Les États-Unis ne doivent pas transiger sur le profilage des Américains par Israël

Les États-Unis ne doivent pas transiger sur le profilage des Américains par Israël
  • Les relations américano-israéliennes traversent une période difficile, puisque l'administration Biden n'a toujours pas offert d'invitation officielle au Premier ministre israélien
  • Les postes-frontières entre Israël et le reste du monde sont infiltrés par le personnel de sécurité, qui décide en dernier ressort qui est autorisé à entrer et qui ne l'est pas

Les médias israéliens ont été très occupés ces derniers temps à parler d'une percée potentielle dans les efforts de l'ambassadeur américain Tom Nides pour offrir un cadeau de départ, qui consiste à dispenser les Israéliens visitant l'Amérique de visa.

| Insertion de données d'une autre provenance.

(** The status, and the address stored through [virt_addr] when one is. *)
Definition mem_create_physwindow (m : machine) (phys flag : Z) :
    res (Z * option Z * machine) :=
  match find_unlocked (windows m) 0 with
  | Some i =>
      let virt := mem_vma_phys_window_start + Z.of_nat i * 0x1000 in
      let w := mkWindow virt phys 0 flag in
      let m := set_windows m (<[i := w]> (windows m)) in
      m ← paging_physwindow_mmap m (paging_get_highest_page_map m) virt phys
            (Z.lor (Z.lor (if flag =? PHYS_WINDOW_FLAG_READ then 1 else 0)
                      (if flag =? PHYS_WINDOW_FLAG_WRITE then 2 else 0)) 3);
      let m :=
        if Z.land flag PHYS_WINDOW_FLAG_LOCK =? PHYS_WINDOW_FLAG_LOCK
        then set_windows m (<[i := mkWindow virt phys 1 flag]> (windows m)) else m in
      Ok (PHYS_WINDOW_STATUS_OK, Some virt, m)
  | None => Ok (PHYS_WINDOW_STATUS_NOT_FOUND, None, m)
  end.

Definition mem_release_physwindow (m : machine) (virt : Z) : Z * machine :=
  match find_window (windows m) virt 0 with
  | Some i =>
      match windows m !! i with
      | Some w =>
          (PHYS_WINDOW_STATUS_OK,
           set_windows m
             (<[i := mkWindow (virt_addr w) (phys_addr w) 0 (flag w)]> (windows m)))
      | None => (PHYS_WINDOW_STATUS_NOT_FOUND, m)
      end
  | None => (PHYS_WINDOW_STATUS_NOT_FOUND, m)
  end.

(** ** Page tables *)

(** The table pointer and [*window_out].  Without a free slot [*window_out]
    keeps an indeterminate value, which the callers dereference. *)
Definition get_table_vaddr (m : machine) (phys : Z) : res (Z * Z * machine) :=
  if negb (paging_has_been_set m) then Ok (PHYS2VIRT m phys, 0, m)
  else
    '(_, v, m) ← mem_create_physwindow m phys
                   (Z.lor PHYS_WINDOW_FLAG_WRITE PHYS_WINDOW_FLAG_LOCK);
    match v with Some v => Ok (v, v, m) | None => Fault end.

Definition release_table_vaddr (m : machine) (window : Z) : machine :=
  if paging_has_been_set m && negb (window =? 0)
  then (mem_release_physwindow m window).2 else m.

Definition paging_create_page_directory (m : machine) : res (Z * machine) :=
  '(phys, m) ← alloc_frame m;
  '(v, win, m) ← get_table_vaddr m phys;
  m ← tbl_zero m v;
  Ok (phys, release_table_vaddr m win).

(** The new table for a missing entry, zeroed through a temporary window. *)
Definition new_table (m : machine) : res (Z * machine) :=
  '(next, m) ← alloc_frame m;
  '(p_tmp, v_tmp, m) ← get_table_vaddr m next;
  m ← tbl_zero m p_tmp;
  Ok (next, release_table_vaddr m v_tmp).

(** Entry [i] of the table that replaces a huge-page entry at [level]. *)
Definition split_entry (level : nat) (entry i : Z) : Z :=
  let old_phys := Z.land entry PAGE_PHYS_MASK in
  let old_flags := Z.land entry (not64 PAGE_PHYS_MASK) in
  let step := if (level =? 2)%nat then PAGE_SIZE_2MB else PAGE_SIZE_4KB in
  let e := Z.lor (u64 (old_phys + u64 (i * step))) old_flags in
  if (level =? 1)%nat then Z.land e (not64 PAGE_HUGE) else e.

Fixpoint split_fill (n : nat) (m : machine) (p_tmp : Z) (level : nat) (entry i : Z) :
    res machine :=
  match n with
  | O => Ok m
  | Datatypes.S n =>
      m ← tbl_write m p_tmp i (split_entry level entry i);
      split_fill n m p_tmp level entry (i + 1)
  end.

Definition split_table (m : machine) (level : nat) (entry : Z) : res (Z * machine) :=
  '(next, m) ← alloc_frame m;
  '(p_tmp, v_tmp, m) ← get_table_vaddr m next;
  m ← split_fill 512 m p_tmp level entry 0;
  Ok (next, release_table_vaddr m v_tmp).

(** The part of one iteration that makes the entry point to a table. *)
Definition descend (m : machine) (level : nat) (table idx entry sw_table_flags : Z) :
    res machine :=
  if negb (has entry PAGE_PRESENT) then
    '(next, m) ← new_table m;
    tbl_write m table idx (Z.lor next sw_table_flags)
  else if has entry PAGE_HUGE then
    '(next, m) ← split_table m level entry;
    tbl_write m table idx (Z.lor next sw_table_flags)
  else
    e ← tbl_read m table idx;
    tbl_write m table idx (Z.lor e sw_table_flags).

(** The loop [for (level = 3; level >= 0; level--)]. *)
Fixpoint mmap_levels (level : nat) (m : machine) (virt phys flags curr_phys : Z)
    (wins : list Z) : res (list Z * machine) :=
  let hw_flags := Z.land flags PAGE_HW_FLAG in
  let sw_table_flags :=
    Z.lor (Z.lor PAGE_PRESENT PAGE_WRITABLE) (Z.land flags PAGE_USER) in
  let idx := pt_index level virt in
  '(table, win, m) ← get_table_vaddr m curr_phys;
  let wins := <[level := win]> wins in
  entry ← tbl_read m table idx;
  if ((level =? 2)%nat && has flags PAGE_1GB) || ((level =? 1)%nat && has flags PAGE_2MB) then
    m ← tbl_write m table idx
          (Z.lor (Z.lor (Z.land phys PAGE_PHYS_MASK) hw_flags) PAGE_HUGE);
    Ok (wins, m)
  else
    match level with
    | O =>
        m ← tbl_write m table idx (Z.lor (Z.land phys PAGE_PHYS_MASK) hw_flags);
        Ok (wins, m)
    | Datatypes.S level' =>
        m ← descend m level table idx entry sw_table_flags;
        e ← tbl_read m table idx;
        mmap_levels level' m virt phys flags (Z.land e PAGE_PHYS_MASK) wins
    end.

Fixpoint release_all (m : machine) (wins : list Z) : machine :=
  match wins with
  | [] => m
  | w :: wins =>
      release_all (if negb (w =? 0) then release_table_vaddr m w else m) wins
  end.

Definition mmap_internal (m : machine) (page_dir_phys virt phys flags : Z) : res machine :=
  '(wins, m) ← mmap_levels 3 m virt phys flags page_dir_phys [0; 0; 0; 0];
  Ok (release_all m wins).

Fixpoint mmap_range_loop (fuel : nat) (m : machine)
    (page_dir curr_virt curr_phys bytes_left flags : Z) : res machine :=
  match fuel with
  | O => NoFuel
  | Datatypes.S fuel =>
      if 0 <? bytes_left then
        let go size sflag :=
          m ← mmap_internal m page_dir curr_virt curr_phys (Z.lor flags sflag);
          mmap_range_loop fuel m page_dir (u64 (curr_virt + size))
            (if negb (curr_phys =? 0) then u64 (curr_phys + size) else curr_phys)
            (u64 (bytes_left - size)) flags in
        if (PAGE_SIZE_1GB <=? bytes_left) && (curr_virt mod PAGE_SIZE_1GB =? 0)
             && ((curr_phys =? 0) || (curr_phys mod PAGE_SIZE_1GB =? 0))
        then go PAGE_SIZE_1GB PAGE_1GB
        else if (PAGE_SIZE_2MB <=? bytes_left) && (curr_virt mod PAGE_SIZE_2MB =? 0)
             && ((curr_phys =? 0) || (curr_phys mod PAGE_SIZE_2MB =? 0))
        then go PAGE_SIZE_2MB PAGE_2MB
        else go PAGE_SIZE_4KB 0
      else Ok m
  end.

(** At most one iteration per page. *)
Definition mmap_range_internal (m : machine) (page_dir virt phys size_in_pages flags : Z) :
    res machine :=
  let bytes_left := u64 (size_in_pages * PAGE_SIZE_4KB) in
  mmap_range_loop (Datatypes.S (Z.to_nat (bytes_left / PAGE_SIZE_4KB)))
    m page_dir virt phys bytes_left flags.

Definition paging_mmap (m : machine) (page_dir_phys virt phys flags : Z) : res machine :=
  mmap_internal m page_dir_phys virt phys flags.

Definition paging_multiple_mmap (m : machine) (page_dir virt phys size_in_pages flags : Z) :
    res machine :=
  mmap_range_internal m page_dir virt phys size_in_pages flags.

Definition paging_unmap_page (m : machine) (page_dir virt : Z) : res machine :=
  paging_mmap m page_dir virt 0 0.

Definition paging_multiple_unmap (m : machine) (page_dir virt size_in_pages : Z) :
    res machine :=
  mmap_range_internal m page_dir virt 0 size_in_pages 0.

Definition paging_reload (m : machine) (p : Z) : machine := set_cr3 m p.

Fixpoint copy_entries (n : nat) (m : machine) (dst src i : Z) : res machine :=
  match n with
  | O => Ok m
  | Datatypes.S n =>
      e ← tbl_read m src i;
      m ← tbl_write m dst i e;
      copy_entries n m dst src (i + 1)
  end.

Definition paging_setup (m : machine) (p_phys : Z) : res machine :=
  '(dst, v_dst, m) ← get_table_vaddr m p_phys;
  '(src, v_src, m) ← get_table_vaddr m (kernel_pml4 m);
  m ← copy_entries 256 m dst src 256;
  Ok (release_table_vaddr (release_table_vaddr m v_dst) v_src).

Les pays amis concluent souvent de tels accords, à condition qu'il y ait une réciprocité absolue; en d'autres termes, pour que les Israéliens bénéficient d'un traitement spécial, l'État d'Israël doit s'engager à traiter tous les Américains de la même manière.

C'est là que se situe le problème de fond.

Israël applique le concept de sécurité du profilage. Les personnes issues de certains milieux, portant certains noms et pratiquant certaines religions, font l'objet d'un traitement négatif particulier aux points d'entrée. On leur demande d'attendre pendant des heures et, à de nombreuses reprises; des citoyens américains étaient refoulés sans qu'on leur en donne la raison.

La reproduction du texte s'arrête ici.